To no one’s surprise LVT continues to make further inroads into commercial; at the same time, however, it comes with volatility as more players are trying to enter an already crowded space. Because LVT continues to grow, executives report it is taking share from other categories, including VCT, laminate and to some extent carpet and commercial sheet.

Carpet tile and LVT are experiencing double-digit growth in the contract/specified market. Within those segments, “new cushion-backed, rectangular and plank carpet tile, along with new corporate design collections for both carpet tile and LVT, are areas that are seeing growth,” said Rob Cushman, executive vice president, Bolyu Contract.

Modular carpet continues to be a sought-after product throughout all segments for its functionality, ease of maintenance and expanded design capabilities. “Variations in tile sizes are allowing designers to take more creative liberties with tile placement,” said Jack McCallum, president of the Milliken floor covering division. “Additionally, customizing floor covering continues to be a huge trend. Whether it’s adding a custom accent into an existing collection or creating an entirely new design, designers are looking for ways to tailor floor covering for each unique space.”

In response to the increasing popularity of both carpet tile and LVT, many companies have released products from the categories that can be used together, creating fresh designs for each unique installation. Patcraft’s Mixed Materials, for example, combines Experience carpet tile and Metallix resilient flooring without the need for a transition. Mixed Materials is engineered so that the carpet and resilient are the same height, hence the lack of transition strips between materials. The added thickness also adds weight to the products to help keep them in place, thus greatly reducing the need for adhesive.

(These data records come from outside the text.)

(** hw_config.c:206-352 *)
Definition hardware_features_1 : list stmt :=
  [
  If (IS_HW "ALLWELL_RTL_RTL") [
    If (isset "CONFIG_HW_ETH_WAN" ||| isset "CONFIG_HW_ETH_LAN") [
      token_set_m 209 "CONFIG_8139TOO" ];
    If (isset "CONFIG_HW_ETH_WAN") [
 ];
    If (isset "CONFIG_HW_ETH_LAN") [
 ];
    If (isset "CONFIG_HW_ETH_LAN2") [
 ];
    token_set_y 220 "CONFIG_PCBOX" ];
  If (IS_HW "WADB100G") [
    token_set_y 225 "CONFIG_BCM963XX_COMMON";
    token_set_y 226 "CONFIG_BCM96348";
    token_set_y 227 "CONFIG_BCM963XX_SERIAL";
    token_set_m 228 "CONFIG_BCM963XX_BOARD";
    token_set_m 230 "CONFIG_BCM963XX_MTD";
    token_set_y 231 "CONFIG_MTD_CFI_AMDSTD";
    token_set 233 "CONFIG_BCM963XX_BOARD_ID" "96348GW-10";
    token_set 234 "CONFIG_BCM963XX_CHIP" "6348";
    token_set 235 "CONFIG_BCM963XX_SDRAM_SIZE" "16";
    token_set_y 237 "CONFIG_PCI";
    If (isset "CONFIG_HW_DSL_WAN") [
      token_set_y 241 "CONFIG_ATM";
      token_set_m 242 "CONFIG_BCM963XX_ADSL";
      token_set_m 243 "CONFIG_BCM963XX_ATM";
      token_set_y 244 "CONFIG_RG_ATM_QOS" ];
    If (isset "CONFIG_HW_ETH_LAN") [
      If (notc (isset "CONFIG_HW_SWITCH_LAN")) [
        token_set_m 254 "CONFIG_BCM963XX_ETH" ] ];
    If (isset "CONFIG_HW_SWITCH_LAN") [
      token_set_m 261 "CONFIG_HW_SWITCH_BCM53XX";
      token_set_m 262 "CONFIG_BCM963XX_ETH" ];
    If (isset "CONFIG_HW_80211G_BCM43XX") [
      token_set_y 268 "CONFIG_BCM963XX_WLAN";
      token_set_y 269 "CONFIG_NET_RADIO";
      token_set_y 270 "CONFIG_NET_WIRELESS";
      bcm43xx_add;
      If (isset "MODULE_RG_WLAN_AND_ADVANCED_WLAN") [
        token_set_y 274 "CONFIG_RG_WPA_BCM" ] ];
    If (isset "CONFIG_HW_USB_RNDIS") [
      token_set_y 279 "CONFIG_USB_RNDIS";
      token_set_m 280 "CONFIG_BCM963XX_USB" ];
    If (isset "CONFIG_HW_LEDS") [
      token_set_y 285 "CONFIG_RG_UIEVENTS" ];
    token_set 287 "BOARD" "WADB100G";
    token_set 288 "FIRM" "Broadcom" ];
  If (IS_HW "PUNDIT") [
    token_set_y 293 "CONFIG_PCBOX";
    token_set 295 "CONFIG_RG_CONSOLE_DEVICE" "console" ];
  If (IS_HW "ASUS6020VI") [
    token_set_y 301 "CONFIG_BCM963XX_COMMON";
    token_set_y 302 "CONFIG_BCM96348";
    token_set_y 303 "CONFIG_BCM963XX_SERIAL";
    token_set_m 304 "CONFIG_BCM963XX_BOARD";
    token_set_m 306 "CONFIG_BCM963XX_MTD";
    token_set_y 307 "CONFIG_MTD_CFI_AMDSTD";
    token_set 309 "CONFIG_BCM963XX_BOARD_ID" "AAM6020VI";
    token_set 310 "CONFIG_BCM963XX_CHIP" "6348";
    token_set 311 "CONFIG_BCM963XX_SDRAM_SIZE" "16";
    token_set_y 313 "CONFIG_PCI";
    If (isset "CONFIG_HW_DSL_WAN") [
      token_set_y 317 "CONFIG_ATM";
      token_set_m 318 "CONFIG_BCM963XX_ADSL";
      token_set_m 319 "CONFIG_BCM963XX_ATM";
      token_set_y 320 "CONFIG_RG_ATM_QOS" ];
    If (isset "CONFIG_HW_SWITCH_LAN") [
      token_set_m 326 "CONFIG_HW_SWITCH_BCM53XX";
      token_set_m 327 "CONFIG_BCM963XX_ETH" ];
    If (isset "CONFIG_HW_ETH_LAN") [
      token_set_m 333 "CONFIG_BCM963XX_ETH" ];
    If (isset "CONFIG_HW_80211G_BCM43XX") [
      token_set_y 339 "CONFIG_NET_RADIO";
      token_set_y 340 "CONFIG_NET_WIRELESS";
      token_set_y 341 "CONFIG_BCM963XX_WLAN";
      token_set_y 342 "CONFIG_BCM963XX_WLAN_4318";
      bcm43xx_add ];
    If (isset "CONFIG_HW_LEDS") [
      token_set_y 348 "CONFIG_RG_UIEVENTS" ];
    token_set 350 "BOARD" "ASUS6020VI";
    token_set 351 "FIRM" "Asus" ] ].

(** hw_config.c:354-478 *)
Definition hardware_features_2 : list stmt :=
  [
  If (IS_HW "WADB102GB") [
    token_set_y 356 "CONFIG_BCM963XX_COMMON";
    token_set_y 357 "CONFIG_BCM96348";
    token_set_y 358 "CONFIG_BCM963XX_SERIAL";
    token_set_m 359 "CONFIG_BCM963XX_BOARD";
    token_set 360 "CONFIG_BCM963XX_BOARD_ID" "WADB102GB";
    token_set 361 "CONFIG_BCM963XX_CHIP" "6348";
    token_set 362 "CONFIG_BCM963XX_SDRAM_SIZE" "16";
    token_set_y 363 "CONFIG_BCM963XX_SIMPLE_FLASH_LAYOUT";
    token_set_y 365 "CONFIG_RG_MTD_DEFAULT_PARTITION";
    token_set 366 "CONFIG_MTD_PHYSMAP_LEN" "0x00400000";
    token_set 367 "CONFIG_MTD_PHYSMAP_START" "0x1FC00000";
    token_set_y 369 "CONFIG_PCI";
    If (isset "CONFIG_HW_DSL_WAN") [
      token_set_y 373 "CONFIG_ATM";
      token_set_m 374 "CONFIG_BCM963XX_ADSL";
      token_set_m 375 "CONFIG_BCM963XX_ATM";
      token_set_y 376 "CONFIG_RG_ATM_QOS" ];
    If (isset "CONFIG_HW_ETH_LAN") [
      token_set_m 382 "CONFIG_BCM963XX_ETH" ];
    If (isset "CONFIG_HW_SWITCH_LAN") [
      token_set_m 388 "CONFIG_HW_SWITCH_BCM53XX";
      token_set_m 389 "CONFIG_BCM963XX_ETH" ];
    If (isset "CONFIG_HW_80211G_BCM43XX") [
      token_set_y 395 "CONFIG_NET_RADIO";
      token_set_y 396 "CONFIG_NET_WIRELESS";
      token_set_y 397 "CONFIG_BCM963XX_WLAN";
      token_set_y 398 "CONFIG_BCM963XX_WLAN_4318";
      bcm43xx_add ];
    If (isset "CONFIG_HW_LEDS") [
      token_set_y 404 "CONFIG_RG_UIEVENTS" ];
    token_set 406 "BOARD" "WADB102GB";
    token_set 407 "FIRM" "Belkin" ];
  If (IS_HW "MPC8272ADS") [
    token_set_y 412 "CONFIG_MPC8272ADS";
    token_set 413 "CONFIG_RG_CONSOLE_DEVICE" "ttyS0";
    token_set 415 "FIRM" "freescale";
    token_set 416 "BOARD" "MPC8272ADS";
    Elif [
      (isset "CONFIG_HW_ETH_FEC", [
        token_set_y 424 "CONFIG_FEC_ENET";
        token_set_y 425 "CONFIG_USE_MDIO";
        token_set_y 426 "CONFIG_FCC_DM9161";
        token_set_y 427 "CONFIG_FCC1_ENET";
        token_set_y 428 "CONFIG_FCC2_ENET" ]);
      (isset "CONFIG_HW_ETH_EEPRO1000", [
        token_set_y 435 "CONFIG_E1000" ]) ]
    [];
    If (isset "CONFIG_HW_USB_STORAGE" ||| isset "MODULE_RG_BLUETOOTH") [
      token_set_y 444 "CONFIG_USB";
      token_set_y 445 "CONFIG_USB_M82XX_HCD" ];
    If (isset "CONFIG_HW_USB_STORAGE") [
      token_set_y 449 "CONFIG_USB_DEVICEFS" ];
    If (isset "MODULE_RG_BLUETOOTH") [
      token_set_y 452 "CONFIG_BT_HCIUSB" ];
    If (isset "CONFIG_HW_80211G_ISL38XX") [
      token_set_m 456 "CONFIG_ISL38XX" ];
    If (isset "CONFIG_HW_80211G_RALINK_RT2560") [
      ralink_rt2560_add;
      token_set 464 "CONFIG_RALINK_RT2560_TIMECSR" "0x40" ];
    If (isset "CONFIG_HW_80211G_RALINK_RT2561") [
      ralink_rt2561_add ];
    If (isset "CONFIG_HW_LEDS") [
      token_set_y 472 "CONFIG_RG_UIEVENTS";
      token_set_m 473 "CONFIG_RG_KLEDS" ];
    If (isset "CONFIG_HW_ENCRYPTION") [
      token_set_y 477 "CONFIG_IPSEC_USE_MPC_CRYPTO" ] ] ].

(** hw_config.c:480-628 *)
Definition hardware_features_3 : list stmt :=
  [
  If (IS_HW "EP8248") [
    token_set_y 482 "CONFIG_EP8248";
    token_set 483 "CONFIG_RG_CONSOLE_DEVICE" "ttyS0";
    token_set 485 "FIRM" "Embedded Planet";
    token_set 486 "BOARD" "EP8248";
    If (isset "CONFIG_HW_ETH_FEC") [
      token_set_y 494 "CONFIG_FEC_ENET";
      token_set_y 495 "CONFIG_USE_MDIO";
      token_set_y 496 "CONFIG_FCC_LXT971";
      token_set_y 497 "CONFIG_FCC1_ENET";
      token_set_y 498 "CONFIG_FCC2_ENET" ];
    If (isset "CONFIG_HW_USB_STORAGE") [
      token_set_y 506 "CONFIG_USB";
      token_set_y 507 "CONFIG_USB_DEVICEFS";
      token_set_y 508 "CONFIG_USB_M82XX_HCD" ];
    If (isset "CONFIG_HW_LEDS") [
      token_set_y 513 "CONFIG_RG_UIEVENTS";
      token_set_m 514 "CONFIG_RG_KLEDS" ] ];
  If (IS_HW "MPC8349ITX") [
    token_set_y 520 "CONFIG_MPC8349_ITX";
    token_set 521 "CONFIG_RG_CONSOLE_DEVICE" "ttyS0";
    token_set 523 "FIRM" "Freescale";
    token_set 524 "BOARD" "mpc8349-itx";
    If (isset "CONFIG_HW_ETH_WAN") [
      token_set_y 529 "CONFIG_GIANFAR";
      token_set_y 530 "CONFIG_CICADA_PHY";
      token_set_y 531 "CONFIG_PHYLIB" ];
    If (isset "CONFIG_HW_ETH_LAN") [
      token_set_y 537 "CONFIG_GIANFAR";
      token_set_y 538 "CONFIG_CICADA_PHY";
      token_set_y 539 "CONFIG_PHYLIB" ];
    If (isset "CONFIG_HW_USB_ETH") [
      token_set_y 546 "CONFIG_USB_GADGET";
      token_set_y 547 "CONFIG_USB_ETH";
      token_set_y 548 "CONFIG_USB_MPC";
      token_set_y 549 "CONFIG_USB_GADGET_MPC";
      token_set_y 550 "CONFIG_USB_GADGET_DUALSPEED";
      token_set_y 551 "CONFIG_USB_ETH_RNDIS" ];
    If (isset "CONFIG_HW_USB_STORAGE") [
      token_set_y 557 "CONFIG_USB";
      token_set_y 558 "CONFIG_USB_EHCI_HCD";
      token_set_y 559 "CONFIG_USB_EHCI_ROOT_HUB_TT";
      token_set_y 560 "CONFIG_USB_DEVICEFS";
      token_set_y 561 "CONFIG_FSL_USB20";
      token_set_y 562 "CONFIG_MPH_USB_SUPPORT";
      token_set_y 563 "CONFIG_MPH0_USB_ENABLE";
      token_set_y 564 "CONFIG_MPH0_ULPI";
      If (notc (isset "CONFIG_USB_MPC")) [
        token_set_y 567 "CONFIG_MPH1_USB_ENABLE";
        token_set_y 568 "CONFIG_MPH1_ULPI" ] ];
    If (isset "CONFIG_HW_80211G_RALINK_RT2560") [
      ralink_rt2560_add;
      token_set 575 "CONFIG_RALINK_RT2560_TIMECSR" "0x40" ];
    If (isset "CONFIG_HW_80211G_RALINK_RT2561") [
      ralink_rt2561_add ];
    If (isset "CONFIG_HW_80211G_RALINK_RT2561") [
      ralink_rt2561_add ];
    If (isset "CONFIG_HW_IDE") [
      token_set_y 586 "CONFIG_SCSI";
      token_set_y 587 "CONFIG_SCSI_SATA";
      token_set_y 588 "CONFIG_SCSI_SATA_SIL" ];
    If (isset "CONFIG_HW_ENCRYPTION") [
      token_set_m 592 "CONFIG_MPC8349E_SEC2x" ] ];
  If (IS_HW "ALLWELL_RTL_RTL_ISL38XX") [
    token_set_m 614 "CONFIG_8139TOO";
    IfElse (isset "CONFIG_RG_RGLOADER") [
 ]
    [
      token_set_m 624 "CONFIG_ISL38XX" ];
    token_set_y 627 "CONFIG_PCBOX" ] ].

(** hw_config.c:630-768 *)
Definition hardware_features_4 : list stmt :=
  [
  If (IS_HW "ALLWELL_RTL_EEP") [
    If (isset "CONFIG_HW_ETH_WAN") [
      token_set_m 634 "CONFIG_8139TOO" ];
    If (isset "CONFIG_HW_ETH_LAN") [
      token_set_m 640 "CONFIG_EEPRO100" ];
    If (isset "CONFIG_HW_ETH_LAN2") [
      token_set_m 646 "CONFIG_8139TOO" ];
    token_set_y 650 "CONFIG_PCBOX" ];
  If (IS_HW "ALLWELL_ATMNULL_RTL") [
    token_set_m 655 "CONFIG_8139TOO";
    token_set_y 656 "CONFIG_ATM";
    token_set_y 657 "CONFIG_ATM_NULL";
    token_set_y 660 "CONFIG_PCBOX" ];
  If (IS_HW "PCBOX_EEP_EEP") [
    If (isset "CONFIG_HW_ETH_WAN" ||| isset "CONFIG_HW_ETH_LAN") [
      token_set_m 666 "CONFIG_EEPRO100" ];
    If (isset "CONFIG_HW_ETH_WAN") [
 ];
    If (isset "CONFIG_HW_ETH_LAN") [
 ];
    If (isset "CONFIG_HW_ETH_LAN2") [
 ];
    token_set_y 677 "CONFIG_PCBOX" ];
  If (IS_HW "CX82100") [
    If (isset "CONFIG_HW_ETH_WAN" ||| isset "CONFIG_HW_ETH_LAN") [
      token_set_m 683 "CONFIG_CNXT_EMAC" ];
    If (isset "CONFIG_HW_ETH_WAN") [
 ];
    If (isset "CONFIG_HW_ETH_LAN") [
 ];
    If (isset "CONFIG_HW_ETH_LAN2") [
 ];
    If (isset "CONFIG_HW_USB_RNDIS") [
      token_set_y 695 "CONFIG_USB_RNDIS" ];
    token_set_y 697 "CONFIG_ARMNOMMU";
    token_set_y 698 "CONFIG_CX821XX_COMMON";
    token_set_y 699 "CONFIG_BD_GOLDENGATE";
    token_set_y 700 "CONFIG_CHIP_CX82100";
    token_set_y 701 "CONFIG_PHY_KS8737";
    token_set 703 "FIRM" "Conexant";
    token_set 704 "BOARD" "CX82100" ];
  If (IS_HW "ADM5120P") [
    token_set_y 709 "CONFIG_ADM5120_COMMON";
    If (isset "CONFIG_HW_ETH_LAN") [
 ];
    If (isset "CONFIG_HW_ETH_WAN") [
 ];
    If (isset "CONFIG_HW_DSP") [
      token_set_m 719 "CONFIG_VINETIC";
      token_set 720 "CONFIG_VINETIC_LINES_PER_CHIP" "2";
      token_set 721 "CONFIG_HW_NUMBER_OF_FXS_PORTS" "2" ] ];
  If (IS_HW "BCM91125E" ||| IS_HW "COLORADO") [
    token_set_y 727 "CONFIG_SIBYTE_SB1250";
    Elif [
      (IS_HW "BCM91125E", [
        token_set_y 731 "CONFIG_SIBYTE_SENTOSA" ]);
      (IS_HW "COLORADO", [
        token_set_y 733 "CONFIG_SIBYTE_COLORADO" ]) ]
    [];
    If (isset "CONFIG_HW_ETH_LAN") [
 ];
    Elif [
      (isset "CONFIG_HW_ETH_WAN", [
 ]);
      (isset "CONFIG_HW_ETH_LAN2", [
 ]) ]
    [];
    token_set_y 743 "CONFIG_MTD";
    token_set_y 744 "CONFIG_MTD_CFI_INTELEXT";
    token_set_y 745 "CONFIG_MTD_CFI_AMDSTD";
    token_set_m 746 "CONFIG_BCM91125E_MTD";
    If (isset "CONFIG_RG_OS_LINUX_26") [
      token_set_y 750 "CONFIG_MTD_MAP_BANK_WIDTH_1";
      token_set_y 751 "CONFIG_MTD_CFI_I1";
      token_set_y 752 "CONFIG_MTD_CFI_UTIL" ] ];
  If (IS_HW "INCAIP_LSP") [
    token_set_y 758 "CONFIG_INCAIP_COMMON";
    token_set_y 760 "CONFIG_RG_VLAN_8021Q";
    token_set_m 761 "CONFIG_INCAIP_SWITCH";
    token_set_m 762 "CONFIG_INCAIP_SWITCH_API";
    token_set_m 763 "CONFIG_INCAIP_ETHERNET";
    token_set_m 764 "CONFIG_INCAIP_KEYPAD";
    token_set_m 765 "CONFIG_INCAIP_DSP";
    token_set_m 766 "CONFIG_VINETIC";
    token_set_m 767 "CONFIG_INCAIP_IOM2" ] ].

Similarly, Mohawk Group offers Mass Appeal, a 5mm thick LVT that works seamlessly with the company’s carpet tile, also eliminating the need for transitional strips. Vermette said he expects this “cross product segmentation” trend to grow. “Right now it is mostly carpet tile and LVT, but I can see some sheet and other surfaces getting used. This creates more opportunities for installers. Five years ago it was pretty much one product. Now it is multiple products in one—planks and squares, a lot of different looks. This bodes well for the sophisticated installer.”